### WHAT YOU NEED TO DO
In the records that follow, find each line with "Hsig" and pull it out.
### GIVEN DATA ###
(** X12: [isTruthyEnv] gives the fallback for a variable that is unset
    or empty, and for any other value it answers [false] exactly when the
    trimmed value is one of the words 0, false, no and off, in any letter
    case.  So a value that is not empty but blank (only white space) reads
    as [true] whatever the fallback is. *)
Theorem X12_isTruthyEnv_is_false_on_four_words_only
    (value : option string) (fallback : bool) :
  isTruthyEnv value fallback
  = match value with
    | None => fallback
    | Some s =>
        if is_empty s then fallback
        else negb (existsb (fun word => equals_ignoring_case word (trim s))
                           falsy_words)
    end
  /\ (forall s, value = Some s -> is_empty s = false -> is_empty (trim s) = true ->
                isTruthyEnv value fallback = true).
Proof.
  assert (forall s, test_anchored falsyEnvPattern s
                    = existsb (fun word => equals_ignoring_case word s) falsy_words)
    as Hwords.
  { intros s. unfold falsyEnvPattern, test_anchored.
    rewrite !matches_Alt. cbn [existsb falsy_words].
    rewrite orb_false_r, <- !test_anchored_str_i. reflexivity. }
  split.
  - destruct value as [s |]; [| done]. unfold isTruthyEnv.
    destruct (is_empty s); [done |]. by rewrite Hwords.
  - intros s -> Hs Hblank. unfold isTruthyEnv. rewrite Hs, Hwords.
    destruct (trim s); [reflexivity | discriminate].
Qed.

Lemma isRetryableFailure_text text :
  isRetryableFailure (Some (JStr text))
  = existsb (fun pattern => test pattern text) RETRYABLE_FAILURE_PATTERNS.
Proof.
  unfold isRetryableFailure, or_else. cbn [truthy].
  by destruct text.
Qed.

(** X13: [isRetryableFailure] looks for its patterns anywhere in the
    message, so a retryable message stays retryable inside any longer
    message; a message that contains ETIMEDOUT or ECONNRESET, in any letter
    case, is retryable; and a falsy message ([undefined], [null], the empty
    string, 0, [false]) never is. *)
Theorem X13_isRetryableFailure_survives_wrapping (pre post : string) :
  (forall text,
     isRetryableFailure (Some (JStr text)) = true ->
     isRetryableFailure (Some (JStr (pre +:+ text +:+ post))) = true)
  /\ (forall word,
        equals_ignoring_case "ETIMEDOUT" word = true
        \/ equals_ignoring_case "ECONNRESET" word = true ->
        isRetryableFailure (Some (JStr (pre +:+ word +:+ post))) = true)
  /\ (forall v, truthy v = false -> isRetryableFailure v = false).
Proof.
  split; [| split].
  - intros text Htext. rewrite isRetryableFailure_text in *.
    apply existsb_exists in Htext as (pattern & Hin & Htest).
    apply existsb_exists. exists pattern. split; [done |]. by apply test_wrapped.
  - intros word Hword. rewrite isRetryableFailure_text.
    assert (forall w, In (str_i w) RETRYABLE_FAILURE_PATTERNS ->
                      equals_ignoring_case w word = true ->
                      existsb (fun pattern => test pattern (pre +:+ word +:+ post))
                              RETRYABLE_FAILURE_PATTERNS = true) as Hfound.
    { intros w Hin Hw. apply existsb_exists. exists (str_i w). split; [done |].
      apply test_wrapped. unfold test. apply search_lang.
      exists [], (chars word), []. split; [by rewrite app_nil_r |].
      by apply lang_seq_lit_i. }
    destruct Hword as [Hw | Hw]; [apply (Hfound "ETIMEDOUT") | apply (Hfound "ECONNRESET")];
      try done; cbn; tauto.
  - intros v Hv.
    assert (to_string (or_else v (Some (JStr ""))) = "") as Hempty.
    { unfold or_else. by rewrite Hv. }
    unfold isRetryableFailure. rewrite Hempty. reflexivity.
Qed.

Lemma X13_isRetryableFailure_survives_wrapping_witness :
  isRetryableFailure
    (Some (JStr ("npm install failed (1)" +:+ "connect ETIMEDOUT 104.16.0.35:443"
                 +:+ " (will retry)"))) = true.
Proof.
  destruct (X13_isRetryableFailure_survives_wrapping "npm install failed (1)"
              " (will retry)") as [Hwrapped _].
  apply (Hwrapped "connect ETIMEDOUT 104.16.0.35:443"). reflexivity.
Defined.

Lemma X12_isTruthyEnv_is_false_on_four_words_only_witness :
  isTruthyEnv (Some "  ") false = true.
Proof.
  destruct (X12_isTruthyEnv_is_false_on_four_words_only (Some "  ") false)
    as [_ Hblank].
  apply (Hblank "  "); reflexivity.
Defined.

(** *** Numbers of the settings *)



End ConfigExtras.

Module SupervisorExtras.
Import JsString Js Config Supervisor SupervisorProofs.

Lemma start_escalation c : Escalation c (start c).
Proof.
  split; [done |]. left. unfold start. cbn.
  destruct (Z.ltb_spec 0 (timeoutMs c)); auto.
Qed.

Lemma step_escalation c st now ev :
  Escalation c st -> Escalation c (step c st now ev).
Proof.
  intros Hesc. pose proof Hesc as [Hdone Hsig].
  destruct ev as [d | d | error | code | []].
  - done.
  - done.
  - unfold step, finalize. destruct (finished st) eqn:Hfin; [exact Hesc |].
    split; [done |]. cbn.
    destruct Hsig as [(Hs & _ & _) | (t1 & Hpos & Hdue & _ & [[Hs _] | (t2 & Hk & _ & Hs)])].
    + left. auto.
    + right. exists t1. repeat split; auto.
    + right. exists t1. repeat split; auto. right. by exists t2.
  - unfold step, finalize. destruct (finished st) eqn:Hfin; [exact Hesc |].
    split; [done |]. cbn.
    destruct Hsig as [(Hs & _ & _) | (t1 & Hpos & Hdue & _ & [[Hs _] | (t2 & Hk & _ & Hs)])].
    + left. auto.
    + right. exists t1. repeat split; auto.
    + right. exists t1. repeat split; auto. right. by exists t2.
  - unfold step. destruct (due (pending_timeout st) now) eqn:Hfire; [| exact Hesc].
    destruct (pending_timeout st) as [t |] eqn:Hpt; [| done]. cbn in Hfire.
    apply Z.leb_le in Hfire.
    destruct Hsig as [(Hs & Hhk & [? | [Hpos Ht]]) | (t1 & _ & _ & ? & _)];
      try congruence.
    injection Ht as ->.
    destruct (finished st) eqn:Hfin.
    { destruct (Hdone eq_refl). congruence. }
    split; [cbn; congruence |]. right. exists now. cbn.
    split; [done |]. split; [done |]. split; [done |]. left.
    rewrite Hs. split; [done |]. right. by split.
  - unfold step. destruct (due (pending_hardKill st) now) eqn:Hfire; [| exact Hesc].
    destruct (pending_hardKill st) as [t |] eqn:Hhk; [| done]. cbn in Hfire.
    apply Z.leb_le in Hfire.
    destruct Hsig as [(_ & ? & _)
                     | (t1 & Hpos & Hdue & Hpt & [[Hs [? | [Hfin Ht]]] | (t2 & _ & ? & _)])];
      try congruence.
    injection Ht as ->. rewrite Hfin. split; [cbn; congruence |].
    right. exists t1. cbn. split; [done |]. split; [done |]. split; [done |].
    right. exists now. rewrite Hs. by repeat split.
Qed.

Lemma exec_escalation c st trace :
  Escalation c st -> Escalation c (exec c st trace).
Proof.
  revert st. induction trace as [| [now ev] rest IH]; intros st H; cbn; [done |].
  by apply IH, step_escalation.
Qed.


Lemma step_finished_frozen c st now ev :
  Escalation c st -> finished st = true ->
  finished (step c st now ev) = true
  /\ promise (step c st now ev) = promise st
  /\ signals (step c st now ev) = signals st.
Proof.
  intros [Hdone _] Hfin. destruct (Hdone Hfin) as [Hpt Hhk].
  destruct ev as [d | d | error | code | []]; unfold step, finalize;
    rewrite ?Hfin, ?Hpt, ?Hhk; done.
Qed.

Lemma exec_finished_frozen c trace : forall st,
  Escalation c st -> finished st = true ->
  finished (exec c st trace) = true
  /\ promise (exec c st trace) = promise st
  /\ signals (exec c st trace) = signals st.
Proof.
  induction trace as [| [now ev] rest IH]; intros st Hesc Hfin; cbn; [done |].
  destruct (step_finished_frozen c st now ev Hesc Hfin) as (Hf & Hp & Hs).
  destruct (IH _ (step_escalation c st now ev Hesc) Hf) as (Hf' & Hp' & Hs').
  by rewrite Hf', Hp', Hs', Hp, Hs.
Qed.

Lemma finished_settled c trace : forall st,
  (finished st = true -> promise st <> None) ->
  finished (exec c st trace) = true -> promise (exec c st trace) <> None.
Proof.
  induction trace as [| [now ev] rest IH]; intros st Hst; cbn; [done |].
  apply IH. destruct ev as [d | d | error | code | []]; unfold step, finalize; cbn;
    try done.
  - destruct (finished st) eqn:Hfin; [intros _; by apply Hst |].
    cbn. by destruct (promise st).
  - destruct (finished st) eqn:Hfin; [intros _; by apply Hst |].
    cbn. by destruct (promise st).
  - destruct (due _ _); [| done].
    destruct (finished st) eqn:Hfin; cbn; [intros _; by apply Hst | done].
  - by destruct (due _ _).
Qed.
(** C7. When the input file is missing the run logs the critical line and
    leaves the file system as it was.  In general a run either fails, and
    then the file system is unchanged, or succeeds, and then the file system
    differs from the initial one by the single write of the whole document
    to the output file: the document is assembled from the events held in
    memory and nothing is written before the reading and the loop are
    over. *)
Theorem output_written_once_at_the_end
  E input_file output_file delimiter cs cd ds w :
  let run := process_csv E input_file output_file delimiter cs cd ds in
  let attempt := process_csv_try E input_file output_file delimiter cs cd ds in
  (fs w !! input_file = None ->
     run w = mkWorld (uuid_calls w) (now_calls w)
                     (log w ++ [Critical_not_found input_file]) (fs w))
  /\ ((exists e, fst (attempt w) = Raise e /\ fs (run w) = fs w)
      \/ (exists p,
            fst (attempt w) = Ok tt
            /\ fs (run w)
               = <[output_file :=
                     Text.encode_utf8
                       (Text.join Text.CRLF
                          (generate_ics_structure (ics_events p)))]> (fs w)))
  /\ (forall e w1,
        open_with_fallback E input_file delimiter w = (Raise e, w1) ->
        fs (run w) = fs w)
  /\ (forall records w1 e w2,
        open_with_fallback E input_file delimiter w = (Ok records, w1) ->
        read_events E cs cd ds records w1 = (Raise e, w2) ->
        fs (run w) = fs w).
Proof.
  intros run attempt. subst run attempt.
  unfold process_csv, process_csv_try, bind.
  pose proof (open_with_fallback_world E input_file delimiter w) as Hopen.
  split; [|split; [|split]].
  - intros Hmissing. unfold open_with_fallback.
    rewrite (open_reader_missing _ _ _ _ _ Hmissing). reflexivity.
  - destruct (open_with_fallback E input_file delimiter w)
      as [[records|e] w1]; simpl in Hopen; subst w1.
    + pose proof (read_events_fs E cs cd ds records w) as Hread.
      destruct (read_events E cs cd ds records w) as [[p|e] w2];
        simpl in Hread.
      * right. exists p. simpl. rewrite Hread. split; reflexivity.
      * left. exists e. split; [reflexivity|].
        destruct e; simpl; exact Hread.
    + left. exists e. split; [reflexivity|]. destruct e; reflexivity.
  - intros e w1 H. rewrite H in *. simpl in Hopen. subst w1.
    destruct e; reflexivity.
  - intros records w1 e w2 H1 H2. rewrite H1 in *. simpl in Hopen. subst w1.
    pose proof (read_events_fs E cs cd ds records w) as Hread.
    rewrite H2 in *. simpl in Hread. destruct e; simpl; exact Hread.
Qed.

Lemma output_written_once_at_the_end_witness :
  fs scenario_world !! "ausente.csv" = None
  /\ process_csv scenario_env "ausente.csv" "calendario.ics" ";"
       "Assunto" "Data" "Evento Importado" scenario_world
     = mkWorld 0 0 [Critical_not_found "ausente.csv"] (fs scenario_world).
Proof.
  assert (H : fs scenario_world !! "ausente.csv" = None)
    by (vm_compute; reflexivity).
  split; [exact H|].
  exact (proj1 (output_written_once_at_the_end scenario_env "ausente.csv"
                  "calendario.ics" ";" "Assunto" "Data" "Evento Importado"
                  scenario_world) H).
Defined.

(** ** Identifiers *)

Lemma number_uids E nu nn l :
  map e_uid (number E nu nn l) = map (uuid_at E) (seq nu (length l)).
Proof.
  revert nu nn. induction l as [|[subject dt] rest IH]; intros nu nn;
    [reflexivity|].
  simpl. f_equal. apply IH.
Qed.

Lemma number_rows E nu nn l :
  map (fun en => (e_subject en, e_date en)) (number E nu nn l) = l.
Proof.
  revert nu nn. induction l as [|[subject dt] rest IH]; intros nu nn;
    [reflexivity|].
  simpl. f_equal. apply IH.
Qed.

Lemma uid_line_inj a b : "UID:" +:+ a = "UID:" +:+ b -> a = b.
Proof. simpl. intros [= H]. exact H. Qed.

Lemma NoDup_uid_lines (uids : list string) :
  NoDup uids -> NoDup (map (fun u => "UID:" +:+ u) uids).
Proof.
  induction 1 as [|u rest Hnot Hnodup IH]; simpl; constructor; [|exact IH].
  rewrite list_elem_of_In, in_map_iff. intros (u' & Heq & Hin).
  apply uid_line_inj in Heq. subst u'.
  apply Hnot, list_elem_of_In, Hin.
Qed.

(** ** The subject line *)

Lemma count_char_append c a b :
  Text.count_char c (a +:+ b)
  = (Text.count_char c a + Text.count_char c b)%nat.
Proof.
  induction a as [|d a IH]; [reflexivity|].
  simpl. rewrite IH. lia.
Qed.

Lemma join_line_feeds line lines :
  Text.count_char Text.LF (Text.join Text.CRLF (line :: lines))
  = (length lines
     + sum_list (map (Text.count_char Text.LF) (line :: lines)))%nat.
Proof.
  revert line. induction lines as [|l rest IH]; intros line.
  - simpl. lia.
  - change (Text.join Text.CRLF (line :: l :: rest))
      with (line +:+ Text.CRLF +:+ Text.join Text.CRLF (l :: rest)).
    rewrite !count_char_append, IH.
    change (Text.count_char Text.LF Text.CRLF) with 1%nat.
    simpl. lia.
Qed.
###
### COMPLETED TASK
  intros Hesc. pose proof Hesc as [Hdone Hsig].
    destruct Hsig as [(Hs & _ & _) | (t1 & Hpos & Hdue & _ & [[Hs _] | (t2 & Hk & _ & Hs)])].
    destruct Hsig as [(Hs & _ & _) | (t1 & Hpos & Hdue & _ & [[Hs _] | (t2 & Hk & _ & Hs)])].
    destruct Hsig as [(Hs & Hhk & [? | [Hpos Ht]]) | (t1 & _ & _ & ? & _)];
    destruct Hsig as [(_ & ? & _)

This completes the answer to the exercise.